A 67-year-old man with a history of chest radiotherapy and severe aortic valve stenosis with calcification of the ascending aortic wall underwent implantation of an apicoaortic conduit from the left ventricular apex to the descending aorta. Eight years later, he presented with progressive exertional dyspnea. Imaging revealed severe native aortic valve insufficiency and calcification, with worsening left ventricular function. We decided to leave the apicoaortic conduit intact and perform transcatheter aortic valve replacement with a balloon-expandable prosthesis. Despite concerns that eliminating the obstruction across the native left ventricular outflow tract might decrease conduit flow and eventually cause graft thrombosis and peripheral embolization, we elected to move forward after a multidisciplinary discussion. The procedure resulted in angiographically and qualitatively similar forward flow across the newly implanted prosthesis and the existing apicoaortic conduit, with no hemodynamic or electrical dysfunction. The patient was discharged from the hospital the next day. At the 1-month follow-up visit, the patient felt well and reported marked functional improvement, with minimal symptoms during moderate to heavy exertion. The stroke volume index across the new bioprosthetic valve was low (13 mL/m2 at 1 mo and 18 mL/m2 at 1 y), suggesting that a substantial amount of blood was still exiting the ventricle through the left ventricle-to-aorta conduit. This report offers some guidance for treating patients with existing apicoaortic conduits and suggests that transcatheter aortic valve replacement is safe and effective if native aortic valve insufficiency develops.

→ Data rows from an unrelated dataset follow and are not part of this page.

(** X13.  In a run whose arguments were marshalled, exactly one of the
    fatal error and the build banner is emitted: the fatal error, with the
    AVX message, on a CPU without AVX, the banner on one with it. *)
Theorem gate_reports_or_banner (os : World) args s1 :
  parse_launch_arguments os (GetEntryInfo os) [] initial_state
  = Ret (true, args) s1 ->
  exists r s',
    main os = Ret r s' /\
    filter is_fatal_error (trace s')
    = (if cpu_has_tAVX os then [] else [EvFatalError avx_message]) /\
    occurrences is_log_info (trace s')
    = (if cpu_has_tAVX os then 1 else 0)%nat.
Proof.
  intros Hparse.
  destruct (marshalling_from_initial_state os) as [_ Hm]. simpl in Hm.
  rewrite Hparse in Hm. simpl in Hm.
  destruct (Main_marshalled os _ _ _ Hparse)
    as (s2 & cons & tim & s' & HM & _ & Hs2 & Hcons & _ & Htim & _ & _ & Htr).
  eexists. exists s'. split; [exact HM|].
  assert (Hnone : forall q l,
    forallb q l = true ->
    (forall e, q e = true -> is_fatal_error e = false) ->
    filter is_fatal_error l = []).
  { intros q l Hq Hdis.
    pose proof (occurrences_disjoint q is_fatal_error l Hq Hdis) as Hzero.
    unfold occurrences in Hzero.
    destruct (filter is_fatal_error l); [reflexivity|discriminate]. }
  rewrite Htr, Hs2. split.
  - rewrite !filter_app.
    rewrite (Hnone _ _ Hm) by disjoint_events.
    rewrite (Hnone _ _ Hcons) by disjoint_events.
    destruct (cpu_has_tAVX os); [|reflexivity].
    simpl. rewrite filter_app.
    rewrite (Hnone _ _ Htim) by disjoint_events. reflexivity.
  - destruct (cpu_has_tAVX os); count_events; reflexivity.
Qed.

Lemma gate_reports_or_banner_witness :
  exists r s',
    main (with_cpu false sample_world) = Ret r s' /\
    filter is_fatal_error (trace s') = [EvFatalError avx_message].
Proof.
  destruct (gate_reports_or_banner (with_cpu false sample_world) _ _ eq_refl)
    as (r & s' & HM & Hfatal & _).
  exists r, s'. split; [exact HM | exact Hfatal].
Defined.
(** * webrtc/audio/audio_send_stream.cc: the outbound audio stream

    A shallow embedding of [webrtc::internal::AudioSendStream] and of the
    helpers of its translation unit.  The stream talks to the voice engine
    only through interfaces (ChannelProxy, VoECodec, VoEBase,
    VoEVolumeControl, VoEAudioProcessing, BitrateAllocator, AudioState);
    they are type classes over an abstract engine state here, and every
    call made through them is recorded, in order, with its arguments and
    its answer.  The theorems hold for every implementation of the
    interfaces; [Mock] is one implementation, used to run the code on
    concrete inputs.

    RTC_DCHECK is compiled in or out with the build; the build is a
    parameter, and a run ends either by returning or, where the checks are
    in, at the first check that fails. *)

From Stdlib Require Import ZArith List String Ascii Bool Lia QArith.
From Stdlib Require Import DecimalString.
From ExtLib Require Import Structures.Monad.
Import ListNotations.
Import MonadNotation.
Local Open Scope Z_scope.
Local Open Scope monad_scope.

Set Implicit Arguments.

(** ** Machine integers *)

(** [static_cast<uint32_t>(x)], and the implicit conversion to [uint32_t]. *)
Definition to_uint32 (x : Z) : Z := x mod 2 ^ 32.

(** [static_cast<int32_t>(x)]; also the value of an [int] expression whose
    mathematical result is [x] (two's complement wrap-around). *)
Definition to_int32 (x : Z) : Z := (x + 2 ^ 31) mod 2 ^ 32 - 2 ^ 31.

(** [a * b] on [int]. *)
Definition int_mul (a b : Z) : Z := to_int32 (a * b).

(** [a / b] on [int]: C++ division truncates towards zero. *)
Definition int_div (a b : Z) : Z := Z.quot a b.

(** ** Strings *)

Definition tolower (c : ascii) : Z :=
  let n := Z.of_N (N_of_ascii c) in
  if (65 <=? n) && (n <=? 90) then n + 32 else n.

(** Modelled from the spec: [_stricmp] is declared outside src/ (it is the
    platform's case-insensitive string comparison); the spec calls the test
    built on it a case-insensitive comparison.  As the C library promises
    no more than the sign of the result, the result is -1, 0 or 1: the
    order of the two strings once ASCII upper-case letters are lowered. *)
Fixpoint _stricmp (s1 s2 : string) : Z :=
  match s1, s2 with
  | EmptyString, EmptyString => 0
  | EmptyString, String _ _ => -1
  | String _ _, EmptyString => 1
  | String c1 r1, String c2 r2 =>
      if tolower c1 <? tolower c2 then -1
      else if tolower c2 <? tolower c1 then 1
      else _stricmp r1 r2
  end.

(** The string with its ASCII upper-case letters lowered. *)
Fixpoint lowered (s : string) : list Z :=
  match s with
  | EmptyString => []
  | String c r => tolower c :: lowered r
  end.

(** ** Data *)

(** [webrtc::CodecInst], with the fields this file and the spec name. *)
Record CodecInst := {
  pltype : Z;
  plname : string;
  plfreq : Z;
  channels : Z;
  rate : Z
}.

(** [webrtc::CodecInst codec = {0}]. *)
Definition CodecInst_zero : CodecInst :=
  {| pltype := 0; plname := EmptyString; plfreq := 0; channels := 0; rate := 0 |}.

(** Modelled from the spec: [CodecInst::operator==] is declared with the
    struct, outside src/; the spec describes it as field-wise equality
    of the descriptor: clock rate, channel count, plname, payload type,
    bitrate. *)
Definition CodecInst_eq (a b : CodecInst) : bool :=
  (pltype a =? pltype b) && String.eqb (plname a) (plname b) &&
  (plfreq a =? plfreq b) && (channels a =? channels b) && (rate a =? rate b).

(** [a != b] is [!(a == b)]. *)
Definition CodecInst_neq (a b : CodecInst) : bool := negb (CodecInst_eq a b).

Inductive PayloadFrequencies := kFreq8000Hz | kFreq16000Hz | kFreq32000Hz.

(** Pointers to collaborators the stream only forwards. *)
Definition Handle := N.

Module RtpExtension.
Record t := { uri : string; id : Z }.
End RtpExtension.

Record NackConfig := { rtp_history_ms : Z }.

Record Rtp := {
  ssrc : Z;
  extensions : list RtpExtension.t;
  nack : NackConfig;
  c_name : string
}.

Record SendCodecSpec := {
  enable_codec_fec : bool;
  enable_opus_dtx : bool;
  opus_max_playback_rate : Z;
  cng_payload_type : Z;
  cng_plfreq : Z;
  codec_inst : CodecInst
}.

(** [webrtc::AudioSendStream::Config]. *)
Record Config := {
  rtp : Rtp;
  send_transport : Handle;
  voe_channel_id : Z;
  min_bitrate_kbps : Z;
  max_bitrate_kbps : Z;
  send_codec_spec : SendCodecSpec
}.

Record CongestionController := {
  pacer : Handle;
  GetTransportFeedbackObserver : Handle;
  packet_router : Handle
}.

(** [webrtc::CallStatistics], the fields GetStats reads. *)
Record CallStatistics := {
  bytesSent : Z;
  packetsSent : Z;
  rttMs : Z
}.

(** [webrtc::ReportBlock], the fields GetStats reads. *)
Record ReportBlock := {
  source_SSRC : Z;
  cumulative_num_packets_lost : Z;
  fraction_lost : Z;
  extended_highest_sequence_number : Z;
  interarrival_jitter : Z
}.

(** Modelled from the spec: [Q8ToFloat] lives in conversion.h, outside
    src/; the fractional loss is fixed-point in units of 1/256 and is
    converted to a normalized float.  Every 8-bit value over 256 is a
    binary fraction a float holds exactly, so a rational is the value. *)
Definition Q8ToFloat (v : Z) : Q := Qmake v 256.

(** Modelled from the spec: [AudioSendStream::Stats] and its default member
    initialisers are declared in the header, outside src/.  The three
    counters that GetStats assigns first hold a value; every other field
    is optional: [None] is the field as default construction left it
    (absent, unset), [Some v] is an assignment of [v]. *)
Record Stats := {
  local_ssrc : Z;
  bytes_sent : Z;
  packets_sent : Z;
  rtt_ms : option Z;
  aec_quality_min : option Q;
  codec_name : option string;
  packets_lost : option Z;
  stats_fraction_lost : option Q;
  ext_seqnum : option Z;
  jitter_ms : option Z;
  audio_level : option Z;
  echo_delay_median_ms : option Z;
  echo_delay_std_ms : option Z;
  echo_return_loss : option Z;
  echo_return_loss_enhancement : option Z;
  typing_noise_detected : option bool
}.

(** [webrtc::AudioSendStream::Stats stats;] *)
Definition Stats_default : Stats :=
  {| local_ssrc := 0; bytes_sent := 0; packets_sent := 0; rtt_ms := None;
     aec_quality_min := None; codec_name := None; packets_lost := None;
     stats_fraction_lost := None; ext_seqnum := None; jitter_ms := None;
     audio_level := None; echo_delay_median_ms := None;
     echo_delay_std_ms := None; echo_return_loss := None;
     echo_return_loss_enhancement := None; typing_noise_detected := None |}.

Before the advent of transcatheter aortic valve replacement (TAVR)—now a well-established alternative to surgical replacement of severely stenotic aortic valves (AVs)—patients with severe AV disease and problematic anatomic features (eg, previous sternotomy, previous chest radiation therapy, severe calcification of the ascending aorta) were difficult to treat surgically. In the early 1960s, a technique was developed to bypass the AV and a severely calcified aortic root and arch by implanting a conduit from the left ventricular (LV) apex to the aorta.1  This apicoaortic conduit included a bioprosthetic valve to prevent regurgitation of blood into the LV. Although successful, the technique fell into disuse after TAVR was introduced. Nevertheless, it remains unclear how best to treat patients with an apicoaortic conduit if further valvular or conduit dysfunction develops.2  We present the case of a patient with an LV-to-aorta conduit and a dysfunctional AV treated for significant insufficiency. We found no mention of this clinical scenario in existing treatment.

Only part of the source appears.